(* ===== verification/HarnessTests.v ===== *)
(** Test files of the harness on the model ([dstate-integration/tests]: [harness_tests.rs],
    [fault_injection_tests.rs], [chaos_tests.rs], [upgrade_tests.rs], [stress_tests.rs]), under
    their names. *)
From Stdlib Require Import SpecFloat.
From stdpp Require Import prelude gmap fin_maps strings pretty.
From S2P Require Import Prelude Node Clock Types ViewMap ShardCore SyncLogic ChangeFeed.
From S2P Require Import Versioning Lifecycle Diagnostics Engine Traits Interceptor Transport.
From S2P Require Import Cluster Testing IntegrationTests.

Local Existing Instance map_to_list_iter.
Local Existing Instance state_bits.
Local Existing Instance wire_bits.

Local Abbreviation test_cluster := (MockCluster TestState TestState (ViewMap TestState)).
Local Abbreviation test_engine := (DistributedStateEngine TestState TestState (ViewMap TestState)).

Definition with_policy (policy : VersionMismatchPolicy) : StateConfig :=
  mkStateConfig active_push (pull_timeout StateConfig_default) policy.
Definition active_push_config : StateConfig :=
  mkStateConfig active_push (pull_timeout StateConfig_default)
    (version_mismatch_policy StateConfig_default).
Definition active_push_keep_stale : StateConfig := with_policy KeepStalePolicy.
Definition active_push_drop_and_wait : StateConfig := with_policy DropAndWait.

(** An engine of wire version [w] with an initial state. *)
Definition versioned_engine (i : nat) (initial : TestState) (config : StateConfig) (w : Z)
    (clock : TestClock) : test_engine :=
  engine_new (ds_name (S := TestState)) (node i) initial (λ s, s) config w clock
    bincode_serialize (versioned_deserialize w) None.
Definition make_engine_with_version (i : nat) (config : StateConfig) (clock : TestClock) (w : Z) :
    test_engine :=
  versioned_engine i TestState_default config w clock.
Definition make_engine (i : nat) (clock : TestClock) : test_engine :=
  make_engine_with_version i active_push_config clock (ds_wire_version (S := TestState)).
....
» Your goal:
Output only an exact transcription of the lines above from the one with "From Stdlib Require Import SpecFloat." up to and including the one with "Definition active_push_config : StateConfig".

» Finished task:
From Stdlib Require Import SpecFloat.
From stdpp Require Import prelude gmap fin_maps strings pretty.
From S2P Require Import Prelude Node Clock Types ViewMap ShardCore SyncLogic ChangeFeed.
From S2P Require Import Versioning Lifecycle Diagnostics Engine Traits Interceptor Transport.
From S2P Require Import Cluster Testing IntegrationTests.

Local Existing Instance map_to_list_iter.
Local Existing Instance state_bits.
Local Existing Instance wire_bits.

Local Abbreviation test_cluster := (MockCluster TestState TestState (ViewMap TestState)).
Local Abbreviation test_engine := (DistributedStateEngine TestState TestState (ViewMap TestState)).

Definition with_policy (policy : VersionMismatchPolicy) : StateConfig :=
  mkStateConfig active_push (pull_timeout StateConfig_default) policy.
Definition active_push_config : StateConfig :=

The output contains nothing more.